Segundo o Evangelho de Lucas, a Sagrada Família chega à
vila de Belém e descobre que não há lugar para eles na estalagem. O
estalajadeiro anónimo costuma ser apresentado como uma lição para as pessoas
que estão demasiado ocupadas e centradas em si mesmas para receber Cristo
quando ele vem.
Naquela mesma homilia do Natal de 2012, o Papa Bento usou
este ponto para reflectir sobre o nosso estado de preparo para receber Cristo:
“Sempre de novo me toca também a palavra do evangelista,
dita quase de fugida, segundo a qual não havia lugar para eles na hospedaria.
Inevitavelmente se põe a questão de saber como reagiria eu, se Maria e José
batessem à minha porta. Haveria lugar para eles?”
E continua:
“A grande questão moral sobre o modo como nos comportamos
com os prófugos, os refugiados, os imigrantes ganha um sentido ainda mais
fundamental: Temos verdadeiramente lugar para Deus, quando Ele tenta entrar em
nós? Temos tempo e espaço para Ele? Porventura não é ao próprio Deus que
rejeitamos?”
O Papa Bento propõe uma bela meditação sobre a humildade
de Deus e os perigos das preocupações mundanas. Cada um de nós deve ultrapassar
o nosso próprio egoísmo para que possamos receber não só o Bebé de Belém, mas
também o pobre e o indigente com quem o Senhor se identifica tão estreitamente.
Mas voltando ao tal estalajadeiro…
Penso bastante se, ao imaginá-lo como insensível e preocupado,
não estaremos a ser injustos.
É fácil partir do princípio que o pobre estalajadeiro rejeitou a Sagrada Família e lhes fechou a porta na cara. Mas porque havemos de o fazer? E se a única razão pela qual Maria tinha sequer uma estalagem para o seu recém-nascido era porque o estalajadeiro lhes ofereceu o pouco que tinha em termos de abrigo? Alguém deu guarida a José e a Maria, porque é que partimos do princípio que não foi ele? Porque é que devemos presumir que o seu humilde envolvente foi o resultado de malícia ou de indiferença?
O Natal é um tempo que se presta à imaginação, por isso
imaginemos:
Imagine José a bater à porta da estalagem, já tarde. O
estalajadeiro vai à porta. A estalagem está cheia, por causa do recenseamento.
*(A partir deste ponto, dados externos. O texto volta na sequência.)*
(* ===== verification/Provide.v ===== *)
(** The provider side of a job: internal/peer/provide.go. *)

From ITree Require Import ITree.
From S2P Require Import Prelude Bytes Io Message GoStrings Headers Conn PoolSystem Conf Interact Calls JobProtocol Job.
Local Open Scope call_scope.

(** One turn of the loop over the upstream's body. *)
Definition upstream_turn (c : nat) (job : N) : job_m (unit + option job_error) :=
  call! (buf, e) := CRead bodyChunk in
  do! sent :=
    match buf with
    | [] => Ret None
    | _ => call! r := CSend c (MBody (mkBody job buf)) in Ret r
    end in
  match sent, e with
  | Some err, _ => Ret (inr (Some (FromConn err)))
  | None, More => Ret (inl tt)
  | None, AtEOF => Ret (inr None)
  | None, ReadFailed err => Ret (inr (Some (FromHTTP err)))
  end.

(** After the upstream answered: its body is closed whatever happens. *)
Definition relay_upstream (c : nat) (job : N) (status : Z) (header : HTTPHeader) : job_m (option job_error) :=
  deferred (call! _ := CCloseBody in Ret tt)
    (if (status <? 100)%Z || (599 <? status)%Z then Ret (Some (UpstreamStatus status))
     else
       call! e := CSend c (MResponse (mkResponse job (Z.to_N status) (fromHTTP header []))) in
       match e with
       | Some e => Ret (Some (FromConn e))
       | None =>
           do! e := ITree.iter (fun _ => upstream_turn c job) tt in
           match e with
           | Some e => Ret (Some e)
           | None =>
               call! trailer := CTrailer in
               call! e := CSend c (MEnd (mkEnd job (fromHTTP trailer []))) in
               Ret (option_map FromConn e)
           end
       end).

(** What goes to the upstream. *)
Definition to_upstream (req : Request) (p : Provide) (body : list byte) : upstream_request :=
  let header := toHTTP (req_Headers req) ["Content-Length"%string] in
  mkUpstream (req_Method req) ("http://" +:+ prov_Upstream p +:+ req_Target req) (prov_Upstream p)
    header (negb (bool_decide (is_Some (header !! "User-Agent"%string)))) body.

Definition runUpstream (c : nat) (req : Request) (p : Provide) (body : list byte) : job_m (option job_error) :=
  if negb (HasPrefix (req_Target req) "/") then Ret (Some (NotAPath (req_Target req)))
  else
    let request := to_upstream req p body in
    call! e := CNewRequest (up_method request) (up_url request) in
    match e with
    | Some e => Ret (Some (FromHTTP e))
    | None =>
        call! r := CDo request in
        match r with
        | Err e => Ret (Some (FromHTTP e))
        | Ok (status, header) => relay_upstream c (req_Job req) status header
        end
    end.

Definition send_fail `{Texts} (c : nat) (job : N) (err : job_error) : job_m unit :=
  do! why := reason err in
  call! _ := CSend c (MFail (mkFail job why)) in Ret tt.

(** Once a slot is taken. *)
Definition provide_job `{Texts} (c : nat) (req : Request) (p : Provide) (q : nat) : job_m unit :=
  do! r := collect q in
  match r with
  | Err e => send_fail c (req_Job req) e
  | Ok (body, _) =>
      call! _ := CWatch q in
      do! e := runUpstream c req p body in
      match e with
      | Some e => send_fail c (req_Job req) e
      | None => Ret tt
      end
  end.

Definition provide `{Texts} (byName : gmap string Provide) (c : nat) (req : Request) (q : nat) : job_m unit :=
  deferred (call! _ := CEndJob c (req_Job req) in Ret tt)
    match byName !! req_Service req with
    | None =>
        call! _ := CSend c (MFail (mkFail (req_Job req) ("this peer provides no " +:+ quoted (req_Service req)))) in
        Ret tt
    | Some p =>
        call! ok := CTake (req_Service req) (prov_MaxConcurrent p) in
        if negb ok then
          call! _ := CFail c (TooManyJobs (prov_MaxConcurrent p) (req_Service req)) in Ret tt
        else
          deferred (call! _ := CGive (req_Service req) in Ret tt)
            (deferred (call! _ := CCancel None in Ret tt) (provide_job c req p q))
    end.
Mas o estalajadeiro consegue ver a preocupação estampada na cara de José. Consegue
ver que a jovem Maria não podia estar mais grávida. Não tem quartos. Claro que
não pode acordar os seus clientes e expulsá-los a meio da noite!
Então faz o que pode.
Oferece ao casal um estábulo. É humilde, mas pelo menos é
quente. E oferece-o sem custos. Traz-lhes um pouco de comida, alguma coisa para
beber. Traz cobertores e água para se lavarem. Talvez a sua mulher lhe tenha
lançado um daqueles olhares, como que dizendo: “Estás doido? Quem são estas
pessoas?” Mas ele ajuda na mesma. Ou talvez a sua mulher seja tão generosa como
ele e também ajude. Vão visitando durante a noite, sem querer incomodar, para
ver se os viajantes têm tudo o que precisam.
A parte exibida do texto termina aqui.